Einer Vorlage an den EuGH bedarf es mangels ungeklärter Rechtsfragen zum Gewährleistungsgehalt der Arbeitnehmerfreizügigkeit und der Dienstleistungsfreiheit nicht (vgl zu den Voraussetzungen der Vorlagepflicht eines nationalen letztinstanzlichen Gerichts nur BVerfG vom 29.5.2012 - 1 BvR 3201/11 - juris RdNr 37).
6. Rechtsgrundlage für die Ansprüche der Arbeitnehmer auf Wintergeld als Zuschuss-Wintergeld und Mehraufwands-Wintergeld ist § 175a Abs 2, 3 SGB III aF (§ 102 Abs 2, 3 SGB III) sowie § 175a Abs 4 SGB III aF (§ 102 Abs 4 SGB III) für den Anspruch der Klägerin als Arbeitgeberin auf Erstattung der von ihr zu tragenden Beiträge zur Sozialversicherung.

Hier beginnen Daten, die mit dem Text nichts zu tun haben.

(* ===== verification/AgentRouterGroup.v ===== *)
(** * Delivery of a group of tasks (src/agent/src/turbo_agent_router_group.c)

    The results of a group are handed over all at once, in the order of its members,
    or not at all. *)

From stdpp Require Import pretty.
From S2P Require Import Prelude RuntimeJson JsonBuild JsonMem JsonRecord RuntimeStore AgentExecution AgentRouter AgentRouterTask AgentRouterIntent AgentRouterOps AgentRouterInv AgentRouterSlots AgentRouterLife AgentRouterSafe AgentRouterLifecycle AgentRouterSystem.
From S2P Require Graph AgentPolicy.

#[local] Open Scope string_scope.
#[local] Open Scope list_scope.
#[local] Open Scope Z_scope.

Section delivery.
Context {W J : Type}.

#[local] Abbreviation state := (router_state (W := W) (J := J)).
#[local] Abbreviation task := (router_task (W := W) (J := J)).
#[local] Abbreviation executed := (turbo_agent_execution (J := J)).

(** A result that may be handed over, and what it is. *)
Definition deliverable (s : state) (y : task) : bool :=
  task_terminal s y && negb (unresponsive y) && turbo_agent_router_authority_current_internal s y && negb (taken y).

Definition result_of (s : state) (y : task) : option J * option J :=
  match execution_of s y with Some e => (summary e, final_state e) | None => (None, None) end.

Definition result_at (s : state) (t : nat) : option J * option J :=
  match task_at s t with Some y => result_of s y | None => (None, None) end.

Definition emptied (e : executed) : executed :=
  mk_execution (execution_id e) (status e) (kind e) (operation_rc e) true (cancel_source e) None None.

(** The state after the result of a member is moved. *)
Definition moved (g t : nat) (y : task) (e : executed) (s : state) : state :=
  update_group g group_collected (update_task t task_taken (update_execution (task_execution y) (fun _ => emptied e) s)).
Lemma home_delete_cascades_witness :
  (exists st',
     serve (home sqlite_default (post_form [("delete_book_id", "1")]))
           library [] =
       (Ok (redirect "home"), st',
        [("success", "Book successfully deleted!")],
        [without_book 1 library; st']) /\
     ~ In herbert (authors st')) /\
  (exists st' commits,
     serve (home sqlite_default (post_form [("delete_book_id", "3")]))
           library [] =
       (Ok (redirect "home"), st',
        [("success", "Book successfully deleted!")], commits) /\
     authors st' = authors library).
Proof.
  split.
  - destruct (home_delete_cascades sqlite_default library []
                (post_form [("delete_book_id", "1")]) "1" dune herbert)
      as (st' & commits & Hrun & _ & _ & _ & _ & Hlast & _);
      try reflexivity; simpl; auto.
    exists st'. split; [|apply Hlast; reflexivity].
    vm_compute in Hrun. injection Hrun as Hst Hcommits.
    rewrite <- Hst. reflexivity.
  - destruct (home_delete_cascades sqlite_default library []
                (post_form [("delete_book_id", "3")]) "3" dispossessed le_guin)
      as (st' & commits & Hrun & _ & _ & _ & _ & _ & Hmany);
      try reflexivity; simpl; auto.
    exists st', commits. split; [exact Hrun|].
    apply Hmany. simpl. lia.
Defined.

(** ** The dedicated delete endpoint *)

Lemma delete_book_absent (E : Engine) (st : Store) (fl : list flash_t) (n : Z) :
  Book_get n st = None ->
  Sql.int64 n = true ->
  serve (delete_book E n) st fl =
  (Ok (redirect "home"), st, (fl ++ [("danger", "Book not found.")])%list, []).
Proof.
  intros Hget Hrange.
  unfold serve, delete_book, Book_query_get, bind_int, query, flush, bind, ret.
  simpl. now rewrite Hget, Hrange.
Qed.

Lemma delete_book_overflow (E : Engine) (st : Store) (fl : list flash_t) (n : Z) :
  Book_get n st = None ->
  Sql.int64 n = false ->
  serve (delete_book E n) st fl = (Raise Py.OverflowError, st, fl, []).
Proof.
  intros Hget Hrange.
  unfold serve, delete_book, Book_query_get, bind_int, query, flush, bind,
    ret, raise.
  simpl. now rewrite Hget, Hrange.
Qed.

Einem Anspruch steht auch hier - im Einklang mit Verfassungs- und Gemeinschaftsrecht - entgegen, dass die Arbeiten nach den bindenden Feststellungen des LSG (§ 163 SGG) im Ausland ausgeführt wurden (vgl BSG vom 17.3.2016 - B 11 AL 3/15 R - SozR 4-4300 § 175a Nr 1; kritisch hierzu Bieback, jurisPR-SozR 21/2016 Anm 2). Die zum 1.5.2010 in Kraft getretene VO (EG) 883/2004 führt nicht zu einer abweichenden Beurteilung hinsichtlich der an Arbeitnehmer zu gewährenden ergänzenden Leistungen, denn diese erfasst nur Leistungen bei Arbeitslosigkeit. Für das Mehraufwands-Wintergeld gilt, dass die Anspruchsberechtigten weder arbeitslos noch konkret von Arbeitslosigkeit bedroht sind, sondern vielmehr ggf Leistungen zur Förderung des Verbleibs in Beschäftigung erhalten (vgl BSG vom 17.3.2016 - B 11 AL 3/15 R - SozR 4-4300 § 175a Nr 1 RdNr 31). Für das Zuschuss-Wintergeld, das ebenfalls zur Vermeidung von Arbeitslosigkeit dienen soll und an den Einsatz von Arbeitszeitguthaben anknüpft, gilt nichts anderes.
Die Kostenentscheidung folgt aus § 193 SGG. § 197a Abs 1 Satz 1 SGG findet keine Anwendung (vgl BSG vom 17.3.2016 - B 11 AL 3/15 R - SozR 4-4300 § 175a Nr 1 RdNr 35 - 36, mwN).